Swapping links isn't the way to get to page one of Google. It's a much better idea to focus on securing a one-way inbound link from a quality site.

The Quality of Inbound Links:

Not all inbound links are created equal. For example, Google assigns a PageRank score to every site on the Internet. The higher the score, the more value a link conveys.

There many ways to find out what a site's PageRank score is. My favourite is via the Google Toolbar. Click the link, and install it to your browser. Then activate the PageRank score in the options...
  • Click the 'Settings' menu on the far right-hand side
  • Select 'Options'
  • Click the 'More' tab and check (tick) the PageRank option
Once it's up and running in your browser, you'll see the PageRank score displayed for every individual web page you visit.

Contextual Linking:

In addition to the quality of an inbound link, search engines also assess their context. This context is taken from the link's anchor text (the clickable text in a link). For example...
The first example isn't contextual, because the clickable text doesn't relate to the page it links to. The second is contextual, because it relates directly to the content of the resulting page.

You can shape Google's view of what a page is about by paying attention to the anchor text in a link. If it contains an important keyword phrase, Google will start to associate that phrase with the page. Naturally, the page you're linking to must also have that keyword in the title, headline and content.

This is where focussing on a single keyword pays off. Rather than trying to get a site or page ranked highly for several keywords, pick one and use it to build inbound contextual links. It's important you include a variety of non-contextual and alternative links too. Your link building must appear natural to search engines.

The Speed of your Link Building:

If your site picks up 1,000 inbound links overnight, search engines will regard that as suspicious. This is why it's essential that your link building take place over a period of time. That way, it will look like people out in the world are linking back to your content (i.e. growth appears natural).
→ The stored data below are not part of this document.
Lemma sender_select_frames (sel : Select) st :
  exists turn st' evs,
    sender_select env sel st = (turn, st') /\
    history st' = history st ++ evs /\
    filter is_send evs = [] /\
    forall msg, turn = Done (Frame msg) -> frame_source sel (session st) msg.
Proof.
  destruct sel as [[[w|r|]|]|[[w|r|]|]|]; simpl.
  - (* a watch event *)
    unfold sender_entity_update.
    destruct (store.Action w) eqn:Hact; try by quiet_turn.
    all: destruct (store.Entity w) as [entity|] eqn:Hent; [|by quiet_turn].
    all: destruct (corev3.Metadata entity) as [meta|] eqn:Hmeta;
      [|by quiet_turn].
    all: unfold deref; erewrite bind_Done by reflexivity;
      erewrite bind_Done by reflexivity;
      destruct (decide (corev3.EntityClass entity <> EntityAgentClass))
        as [Hclass|Hclass].
    1,3: mstep; destruct (WrapResource _) as [werr|wrapper]; [by quiet_turn|];
      mstep; destruct (storev2_CreateOrUpdate env _ _ wrapper) as [cerr|];
      by quiet_turn.
    all: apply dec_stable in Hclass;
      erewrite bind_Done by reflexivity;
      erewrite bind_Done by reflexivity; simpl;
      destruct (Marshal (cfg (session st)) (PEntityConfig entity))
        as [merr|payload] eqn:Hm; [by quiet_turn|];
      match goal with |- context [bind (reconcile env ?l) _ ?stx] =>
        destruct (reconcile_effects l stx) as (st1 & evs & Hrun & Hh & _ & _ & Hk)
      end;
      erewrite bind_Done by exact Hrun;
      apply reconcile_no_send in Hk; simpl in Hh;
      unfold when; destruct (bool_decide _); mstep;
      eexists _, _, _; (split; [reflexivity|]); simpl;
      (split; [rewrite Hh, <- !app_assoc; reflexivity|]);
      (split; [rewrite ?filter_cons, ?filter_app, ?Hk; simpl;
               rewrite ?filter_cons, ?filter_app, ?Hk; done|]);
      intros msg [= <-]; exists entity; simpl; repeat split; congruence.
  - by quiet_turn.
  - by quiet_turn.
  - mstep. destruct (ctx_Err env (history st)); by quiet_turn.
  - by quiet_turn.
  - mstep. destruct (Marshal (cfg (session st)) (PCheckRequest r))
      as [merr|payload] eqn:Hm; [by quiet_turn|].
    mstep. eexists _, _, [ ]. split; [reflexivity|]. simpl.
    split; [by rewrite app_nil_r|]. split; [done|]. by intros msg [= <-].
  - by quiet_turn.
  - mstep. destruct (ctx_Err env (history st)); by quiet_turn.
  - by quiet_turn.
Qed.

End SenderMore.

(** X12: a turn of the sender sends at most one frame.  A frame comes
    from a watch event that is not a deletion and carries an entity of
    the agent class, with type [EntityConfig], or from a check request,
    with the check request type; its payload is what [Marshal] gives.
    After a frame the loop goes on exactly when the transport took it. *)
Theorem sender_turn_frame `{imports : Imports} (env : Collaborators)
    (sel : Select) (st : State) :
  exists o st',
    sender_turn env sel st = (o, st') /\
    (filter is_send (effects_since st st') = [] \/
     exists msg err,
       filter is_send (effects_since st st') = [ESend msg err] /\
       frame_source sel (session st) msg /\
       o = Done (bool_decide (err = None))).
Proof.
  destruct (sender_select_frames env sel st)
    as (turn & st1 & evs & Hrun & Hh & Hns & Hsrc).
  unfold sender_turn, bind at 1. rewrite Hrun.
  destruct turn as [[ | |msg]|].
  - exists (Done true), st1. split; [done|]. left.
    by rewrite (effects_since_app _ _ _ Hh).
  - exists (Done false), st1. split; [done|]. left.
    by rewrite (effects_since_app _ _ _ Hh).
  - specialize (Hsrc msg eq_refl). mstep.
    destruct (conn_Send env _ msg) as [err|] eqn:Hsend.
    + assert (Hfilter : forall tail,
        filter is_send tail = [] ->
        filter is_send
          (evs ++ ELog DebugLevel "session - sending message"
               :: ESend msg (Some err) :: tail) = [ESend msg (Some err)]).
      { intros tail Ht. rewrite filter_app, Hns. simpl.
        rewrite !filter_cons. simpl. by rewrite Ht. }
      destruct (ctx_Err env _).
      * eexists _, _. split; [reflexivity|]. right.
        exists msg, (Some err). split; [|done].
        erewrite effects_since_app; [apply (Hfilter [])|]; [done|].
        simpl. by rewrite Hh, <- !app_assoc.
      * destruct err; mstep; eexists _, _; (split; [reflexivity|]); right;
          eexists msg, (Some _); (split; [|done]);
          (erewrite effects_since_app;
           [apply Hfilter|simpl; rewrite Hh, <- !app_assoc; reflexivity]);
          done.
    + eexists _, _. split; [reflexivity|]. right.
      exists msg, None. split; [|done].
      erewrite effects_since_app;
        [|simpl; rewrite Hh, <- !app_assoc; reflexivity].
      rewrite filter_app, Hns. simpl. by rewrite !filter_cons.
  - exists Panic, st1. split; [done|]. left.
    by rewrite (effects_since_app _ _ _ Hh).
Qed.
(** ** The sender: entities of another class *)

(** X13: a watch event (not a deletion) whose entity is not of the agent
    class is not forwarded and not reconciled: the turn goes on with the
    session as it was, sends no frame, asks nothing of the bus, and
    writes the entity back to the store with the agent class (once, when
    the entity can be wrapped). *)
Theorem sender_coerces_class `{imports : Imports} (env : Collaborators)
    (w : store.WatchEventEntityConfig) (entity : corev3.EntityConfig)
    (meta : corev2.ObjectMeta) (st : State) :
  store.Action w <> store.WatchDelete ->
  store.Action w <> store.WatchUnknown ->
  store.Entity w = Some entity ->
  corev3.Metadata entity = Some meta ->
  corev3.EntityClass entity <> EntityAgentClass ->
  let coerced := set_EntityClass EntityAgentClass entity in
  exists st',
    sender_turn env (EntityUpdate (Some (VWatchEvent w))) st = (Done true, st') /\
    session st' = session st /\
    Forall (fun e => is_log e = true \/ is_store_update e = true \/
                     exists labels, e = ECounterInc sessionErrorCounterName labels)
      (effects_since st st') /\
    (exists updates,
       filter is_store_update (effects_since st st') = updates /\
       match WrapResource coerced with
       | inl _ => updates = []
       | inr _ => exists err, updates = [EStoreCreateOrUpdate coerced err]
       end).
Proof.
  intros Hdel Hunk Hent Hmeta Hclass coerced.
  assert (Hsel : exists st' evs,
    sender_select env (EntityUpdate (Some (VWatchEvent w))) st
      = (Done Continue, st') /\
    session st' = session st /\ history st' = history st ++ evs /\
    Forall (fun e => is_log e = true \/ is_store_update e = true \/
                     exists labels, e = ECounterInc sessionErrorCounterName labels)
      evs /\
    match WrapResource coerced with
    | inl _ => filter is_store_update evs = []
    | inr _ => exists err, filter is_store_update evs
                           = [EStoreCreateOrUpdate coerced err]
    end).
  { simpl. unfold sender_entity_update. rewrite Hent, Hmeta.
    destruct (store.Action w); try done.
    all: unfold deref; erewrite bind_Done by reflexivity;
      erewrite bind_Done by reflexivity;
      destruct (decide (corev3.EntityClass entity <> EntityAgentClass));
        [|done];
      mstep; fold coerced;
      destruct (WrapResource coerced) as [werr|wrapper]; mstep;
      [eexists _, _; split; [reflexivity|]; simpl; split; [done|];
       split; [by rewrite <- !app_assoc|]; split; [|done];
       repeat (constructor; [by left|]); constructor|];
      destruct (storev2_CreateOrUpdate env _ coerced wrapper) as [cerr|];
      mstep; eexists _, _; (split; [reflexivity|]); simpl; (split; [done|]);
      (split; [by rewrite <- !app_assoc|]);
      (split; [|by eexists]);
      repeat (constructor; [first [by left | by right; left | by right; right; eexists]|]);
      constructor. }
  destruct Hsel as (st' & evs & Hsel & Hs & Hh & Hk & Hup).
  exists st'. unfold sender_turn. erewrite bind_Done by exact Hsel.
  split; [done|]. split; [done|]. rewrite (effects_since_app _ _ _ Hh).
  split; [done|]. eexists. split; [reflexivity|].
  destruct (WrapResource coerced); [done|]. done.
Qed.
(** ** [Start]: effects and subscriptions *)

Section StartMore.
Context `{imports : Imports} (env : Collaborators).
This is almost certainly a reaction to link farms and other such sites that promise to get you many links in a short space of time. You're better off doing this yourself, adding one new quality inbound contextual link each day for 2-3 months.

How to find sites that can give you Quality Inbound Links:

The main challenge in securing quality inbound links is finding good sites. This free backlink checker does an excellent job (they could easily charge money).

Simply enter the keyword phrase you're interested in, and click the button. It searches the web and returns a list of likely candidates (i.e. fit the keyword phrase and appear to allow you to add a link back to your site). You can then visit any site you're interested in by clicking it's link.

Not all these sites will be suitable, but a surprising number are. It's likely there will be too many to deal with all at once, so save the web page to your desktop. That way, you can work through the list over time, adding one new inbound link per day.

NEW INFO: You can take this strategy one step further by entering a targeted keyword in Google, and note down the URLs of the top 3 sites. Then visit Backlink Watch and enter these URLs. It will display a list of sites from which you can get back links, and that are already helping your leading competitors.

4 comments:

SEO Birmingham said...

IMO if the links are one way in nature then it may not hurt you by any means if they are huge in numbers too.

Wayne Davies said...

Thanks for your comment.

A very large number of links from a single web site may hinder SEO activity if the search engine bot decides the site is a link farm. See this comment from Google's webmaster guidelines.

George said...

Wayne,

Good resource and thanks for your sharing.

Incidentally, why do you say that reciprocation will compromise on the SEO?

Wayne Davies said...

Thanks George,

When 2 sites link to each other, it acts to cancel the 'vote' of trust. Put another way, it's seen as collaboration for mutual gain rather than an honest expression of support for something good.

If I link to the DIY Guide to SEO, I'm saying I like this thing (which I do). If the DIY Guide links back to me, it looks like we simply swapped links.